I want to figure the amount of backward force (pressure??) on the bolt face of a rifle when a round is discharged and here is where my confusion begins. Since the bolt’s locking lugs are in direct contact with the locking lugs on the receiver, would it not stand to reason that the backward force applied to the bolt would be the same force applied to the locking lugs on the bolt? Let’s take this from the sublime to the ridiculous; if the locking surfaces were enormously large but thickness of the locking lugs (bolt and receiver) were far less than customary (make the locking lugs 5 feet tall and 4 feet wide if you so desire) then would it not stand to reason that backward force is being distributed over a huge surface area and in theory detonation would be safe?

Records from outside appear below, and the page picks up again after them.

(** The Summary of a list: paid is the sum of the credits, receivable the
    sum of the debits, balance their difference. *)
Definition ledgerSummary (txns : list Transaction) : Summary :=
  {| receivable := sumDebits txns;
     paid := sumCredits txns;
     balance := sumCredits txns - sumDebits txns |}.

(** Component-wise sum of Summaries. *)
Definition addSummary (a b : Summary) : Summary :=
  {| receivable := receivable a + receivable b;
     paid := paid a + paid b;
     balance := balance a + balance b |}.

Definition zeroSummary : Summary :=
  {| receivable := 0; paid := 0; balance := 0 |}.

Definition sumSummaries (l : list Summary) : Summary :=
  fold_right addSummary zeroSummary l.

(** Sum of list lengths. *)
Definition totalLength {A : Type} (ls : list (list A)) : nat :=
  fold_right (fun l n => (List.length l + n)%nat) 0%nat ls.

(** A transaction with its description replaced. *)
Definition withDescription (t : Transaction) (d : string) : Transaction :=
  {| id := id t;
     transaction_date := transaction_date t;
     description := d;
     debit := debit t;
     credit := credit t;
     payment_method := payment_method t;
     reference_number := reference_number t;
     notes := notes t |}.

(** The rewritten description: [{client name} - {original description}],
    or just the client name when the original description is empty. *)
Definition rewritten (c : Client) (t : Transaction) : Transaction :=
  match description t with
  | EmptyString => withDescription t (client_name c)
  | String _ _ =>
      withDescription t (client_name c ++ " - " ++ description t)
  end.

(** The relabelled transactions of every client, client after client. *)
Definition relabelledKES (clients : list ClientLedgers) : list Transaction :=
  flat_map
    (fun cl => map (rewritten (cl_client cl)) (cl_transactionsKES cl))
    clients.

Definition relabelledUSD (clients : list ClientLedgers) : list Transaction :=
  flat_map
    (fun cl => map (rewritten (cl_client cl)) (cl_transactionsUSD cl))
    clients.

(** Oldest first. *)
Definition notAfter (getTime : string -> Z) (a b : Transaction) : Prop :=
  getTime (transaction_date a) <= getTime (transaction_date b).

(** [s] ends with [suffix]. *)
Fixpoint endsWith (suffix s : string) : bool :=
  String.eqb s suffix
  || match s with
     | EmptyString => false
     | String _ rest => endsWith suffix rest
     end.

(** The display name, case by case on the number of clients. *)
Definition displayName (names : list string) : string :=
  match names with
  | [] => EmptyString
  | [a] => a
  | [a; b] => a ++ " & " ++ b
  | a :: b :: remaining =>
      a ++ " & " ++ b ++ " + "
        ++ Js.toString (Z.of_nat (List.length remaining)) ++ " more"
  end.

(** The letters of the word, in either case. *)
Definition isM (c : ascii) : Prop := c = "m"%char \/ c = "M"%char.
Definition isG (c : ascii) : Prop := c = "g"%char \/ c = "G"%char.

(** [between lo hi c]: the code of [c] lies from [lo] to [hi]. *)
Definition between (lo hi c : ascii) : Prop :=
  (nat_of_ascii lo <= nat_of_ascii c <= nat_of_ascii hi)%nat.

(** A character a word is made of: a letter, a digit or an underscore. *)
Definition inWord (c : ascii) : Prop :=
  between "a" "z" c \/ between "A" "Z" c \/ between "0" "9" c
  \/ c = "_"%char.

(** A neighbour that ends a word: none, or a character no word is made
    of. *)
Definition endsWord (c : option ascii) : Prop :=
  match c with
  | None => True
  | Some x => ~ inWord x
  end.

Definition lastChar (l : list ascii) : option ascii :=
  match l with
  | [] => None
  | _ :: _ => Some (last l "000"%char)
  end.

(** The letters of the word, as tests. *)
Definition isMb (c : ascii) : bool := Ascii.eqb c "m" || Ascii.eqb c "M".
Definition isGb (c : ascii) : bool := Ascii.eqb c "g" || Ascii.eqb c "G".

(** The character before a position: the last of [before], or [prev]
    when [before] is empty. *)
Definition lastFrom (prev : option ascii) (before : list ascii)
  : option ascii :=
  match before with
  | [] => prev
  | _ :: _ => lastChar before
  end.

(** The text holds the standalone word [mg], whatever the case. *)
Definition containsWordMg (s : string) : Prop :=
  exists (before : list ascii) (c1 c2 : ascii) (after : list ascii),
    list_ascii_of_string s = (before ++ c1 :: c2 :: after)%list
    /\ isM c1 /\ isG c2
    /\ endsWord (lastChar before) /\ endsWord (hd_error after).

(** [mgCounted txns n]: [n] transactions of [txns] have a description
    that holds the standalone word. *)
Inductive mgCounted : list Transaction -> nat -> Prop :=
| mgCounted_nil : mgCounted [] 0
| mgCounted_hit t rest n :
    containsWordMg (description t) ->
    mgCounted rest n -> mgCounted (t :: rest) (S n)
| mgCounted_miss t rest n :
    ~ containsWordMg (description t) ->
    mgCounted rest n -> mgCounted (t :: rest) n.

(** Credit minus debit of a report row, a missing amount counting as 0. *)
Definition rowNet (t : Reports.ReportTransaction) : Z :=
  amount (Reports.rt_credit t) - amount (Reports.rt_debit t).

(** The net balance of one client over a list of report rows. *)
Fixpoint clientNet (key : string) (txns : list Reports.ReportTransaction)
  : Z :=
  match txns with
  | [] => 0
  | t :: rest =>
      (if String.eqb (Reports.client_id t) key then rowNet t else 0)
      + clientNet key rest
  end.

(** The number of rows of one client. *)
Fixpoint clientCount (key : string) (txns : list Reports.ReportTransaction)
  : Z :=
  match txns with
  | [] => 0
  | t :: rest =>
      (if String.eqb (Reports.client_id t) key then 1 else 0)
      + clientCount key rest
  end.








(** The tables of a document. *)
Definition isTable (d : DocItem) : bool :=
  match d with
  | DocTable _ _ _ => true
  | DocText _ => false
  end.

Definition tables (items : list DocItem) : list DocItem :=
  filter isTable items.

(** Lines of text, each ended by a line feed. *)
Fixpoint unlines (ls : list string) : string :=
  match ls with
  | [] => EmptyString
  | l :: rest => l ++ Js.nl ++ unlines rest
  end.

(** The TOP CLIENTS block of the CSV export: absent without clients. *)
Definition topClientsBlock (topClients : list Reports.TopClient) : string :=
  match topClients with
  | [] => EmptyString
  | _ :: _ =>
      unlines
        [ "TOP CLIENTS";
          "Client Name,Client Code,Balance (KES),Balance (USD),Transaction Count" ]
      ++ String.concat EmptyString (map Reports.topClientLine topClients)
      ++ Js.nl
  end.

(** The MONTHLY TRENDS block: absent without months. *)
Definition monthlyTrendsBlock (monthlyTrends : list Reports.MonthlyTrend)
  : string :=
  match monthlyTrends with
  | [] => EmptyString
  | _ :: _ =>
      unlines
        [ "MONTHLY TRENDS";
          "Month,Transactions (KES),Transactions (USD),Balance (KES),Balance (USD)" ]
      ++ String.concat EmptyString (map Reports.trendLine monthlyTrends)
  end.

(** The SUMMARY STATISTICS block, from the numbers it prints. *)
Definition summaryBlock (total active inactive transactions kes usd : Z)
  : string :=
  unlines
    [ "SUMMARY STATISTICS";
      "Total Clients," ++ Js.toString total;
      "Active Clients," ++ Js.toString active;
      "Inactive Clients," ++ Js.toString inactive;
      "Total Transactions," ++ Js.toString transactions;
      "Total Balance (KES)," ++ Js.toString kes;
      "Total Balance (USD)," ++ Js.toString usd;
      EmptyString ].

(** The two head lines of the export and the blank line after them. *)
Definition csvHead (now : string) : string :=
  unlines ["Dinix - Financial Report"; "Generated: " ++ now; EmptyString].

(** The entry of client [k] sums the rows of [k]: net KES balance, net
    USD balance and number of rows. *)
Definition rolledUp (kes usd : list Reports.ReportTransaction)
           (k : string) (v : Reports.TopClient) : Prop :=
  Reports.tc_client_id v = k
  /\ Reports.total_balance_kes v = clientNet k kes
  /\ Reports.total_balance_usd v = clientNet k usd
  /\ Reports.transaction_count v = clientCount k kes + clientCount k usd.

(** Client [k] has no row yet. *)
Definition unseen (kes usd : list Reports.ReportTransaction) (k : string)
  : Prop :=
  clientNet k kes = 0 /\ clientNet k usd = 0
  /\ clientCount k kes = 0 /\ clientCount k usd = 0.

(** The client map rolls up the rows seen so far. *)
Definition rollsUp (m : Reports.ClientMap)
           (kes usd : list Reports.ReportTransaction) : Prop :=
  NoDup (map fst m)
  /\ (forall k v, Reports.get k m = Some v -> rolledUp kes usd k v)
  /\ (forall k, Reports.get k m = None -> unseen kes usd k).



End Spec.

(* ===================================================================== *)
(** ** Sample ledgers *)
(* ===================================================================== *)

Module Sample.

Definition digitValue (c : ascii) : option Z :=
  if RegExp.inRange "0" "9" c then Some (Z.of_nat (nat_of_ascii c) - 48)
  else None.

(** A stand-in for [getTime] on ISO dates [YYYY-MM-DD]: the digits read as
    one decimal number, which orders such dates as the calendar does. *)
Fixpoint dateOrdinalFrom (acc : Z) (s : string) : Z :=
  match s with
  | EmptyString => acc
  | String c rest =>
      match digitValue c with
      | Some d => dateOrdinalFrom (10 * acc + d) rest
      | None => dateOrdinalFrom acc rest
      end
  end.

Definition dateOrdinal (s : string) : Z := dateOrdinalFrom 0 s.

(** Stand-ins for the date and currency formatters. *)
Definition showDate (s : string) : string := s.

Definition showCurrency (v : Z) (sym : Currency) : string :=
  match sym with
  | KES => "KES " ++ Js.toString v
  | USD => "USD " ++ Js.toString v
  end.

Definition tx (i date desc : string) (d c : Js.number) : Transaction :=
  {| id := i; transaction_date := date; description := desc;
     debit := d; credit := c;
     payment_method := None; reference_number := None; notes := None |}.

Definition person (name code : string) : Client :=
  {| client_name := name; client_code := code; email := None;
     phone := None; business_name := None; address := None |}.

(** Scenario 6 of the specification: credit 1000 on 2024-01-05, debit
    400 on 2024-01-10, held newest first as the detail view loads them. *)
Definition twoEntries : list Transaction :=
  [ tx "t2" "2024-01-10" "goods" (Some 400) None;
    tx "t1" "2024-01-05" "deposit" None (Some 1000) ].

(** Scenario 7: Client A with a KES credit of 500 described [rent],
    Client B with a KES debit of 200 and no description. *)
Definition clientA (date : string) : ClientLedgers :=
  {| cl_client := person "A" "CA";
     cl_transactionsKES := [tx "a1" date "rent" None (Some 500)];
     cl_transactionsUSD := [] |}.

Definition clientB (date : string) : ClientLedgers :=
  {| cl_client := person "B" "CB";
     cl_transactionsKES := [tx "b1" date EmptyString (Some 200) None];
     cl_transactionsUSD := [] |}.

Definition clientC : ClientLedgers :=
  {| cl_client := person "C" "CC";
     cl_transactionsKES := [];
     cl_transactionsUSD := [tx "c1" "2024-02-01" "fees" None (Some 40)] |}.

(** Scenario 8: the three descriptions of the mileage count. *)
Definition mileage : list Transaction :=
  [ tx "m1" "2024-03-01" "MG run" (Some 10) None;
    tx "m2" "2024-03-02" "mileage" (Some 10) None;
    tx "m3" "2024-03-03" "3mg" (Some 10) None ].

Definition row (i cid name : string) (d c : Js.number)
  : Reports.ReportTransaction :=
  {| Reports.rt_id := i;
     Reports.client_id := cid;
     Reports.rt_description := "entry";
     Reports.rt_debit := d;
     Reports.rt_credit := c;
     Reports.rt_transaction_date := "2024-04-01";
     Reports.clients :=
       Reports.JoinedOne
         (Some {| Reports.cd_client_name := name;
                  Reports.cd_client_code := cid |}) |}.

(** Five clients, three of them active. *)
Definition clientRows : list Reports.ClientRow :=
  [ Reports.mkClientRow "c1" "active";
    Reports.mkClientRow "c2" "active";
    Reports.mkClientRow "c3" "inactive";
    Reports.mkClientRow "c4" "active";
    Reports.mkClientRow "c5" "pending" ].

(** Eight KES rows that net 10000. *)
Definition kesRows : list Reports.ReportTransaction :=
  [ row "k1" "c1" "Asha" None (Some 6000);
    row "k2" "c1" "Asha" (Some 1000) None;
    row "k3" "c2" "Brian" None (Some 4000);
    row "k4" "c2" "Brian" (Some 500) None;
    row "k5" "c3" "Chege" None (Some 2000);
    row "k6" "c3" "Chege" (Some 500) None;
    row "k7" "c4" "Dalila" None (Some 300);
    row "k8" "c4" "Dalila" (Some 300) None ].

(** Four USD rows that net 250. *)
Definition usdRows : list Reports.ReportTransaction :=
  [ row "u1" "c1" "Asha" None (Some 200);
    row "u2" "c2" "Brian" None (Some 100);
    row "u3" "c5" "Edna" (Some 100) None;
    row "u4" "c5" "Edna" None (Some 50) ].





End Sample.

(* ===================================================================== *)
(** ** A [Map] with string keys, in insertion order *)
(* ===================================================================== *)

Module JsMap.

Section Values.
Context {V : Type}.

Definition t := list (string * V).

(** [m.has(key)] *)
Definition has (key : string) (m : t) : bool :=
  existsb (fun e => String.eqb (fst e) key) m.

(** [m.get(key)] *)
Fixpoint get (key : string) (m : t) : option V :=
  match m with
  | [] => None
  | (k, v) :: m' => if String.eqb k key then Some v else get key m'
  end.

(** [m.set(key, v)] for a key the map does not hold: a new last entry. *)
Definition setNew (key : string) (v : V) (m : t) : t :=
  (m ++ [(key, v)])%list.

(** An in-place change of the object [m.get(key)]. *)
Fixpoint modify (key : string) (f : V -> V) (m : t) : t :=
  match m with
  | [] => []
  | (k, v) :: m' =>
      if String.eqb k key then (k, f v) :: m'
      else (k, v) :: modify key f m'
  end.

(** [Array.from(m.values())] *)
Definition values (m : t) : list V := map snd m.

End Values.

End JsMap.

(* ===================================================================== *)
(** ** [src/components/Reports.tsx]: monthly trends and selection *)
(* ===================================================================== *)

Module Trends.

Let me state this differently because I have “target fixation” and I can’t seem to see this distribution of force any other way. Let’s say I walk out on a frozen pond weighing 250 pounds and my foot size is 11. Admittedly the ice is thin but I don’t break through the ice. Would it be safe to send my wife of 140 pounds onto the ice wearing ice skates? Remember, all her weight is being applied to very thin blades where as my mass was distributed over a larger area. And if the ice were very, very thin would I not stand a far better chance of staying on top of the ice if I stood on a full sheet of ply wood distributing my weight across the surface of the ply wood?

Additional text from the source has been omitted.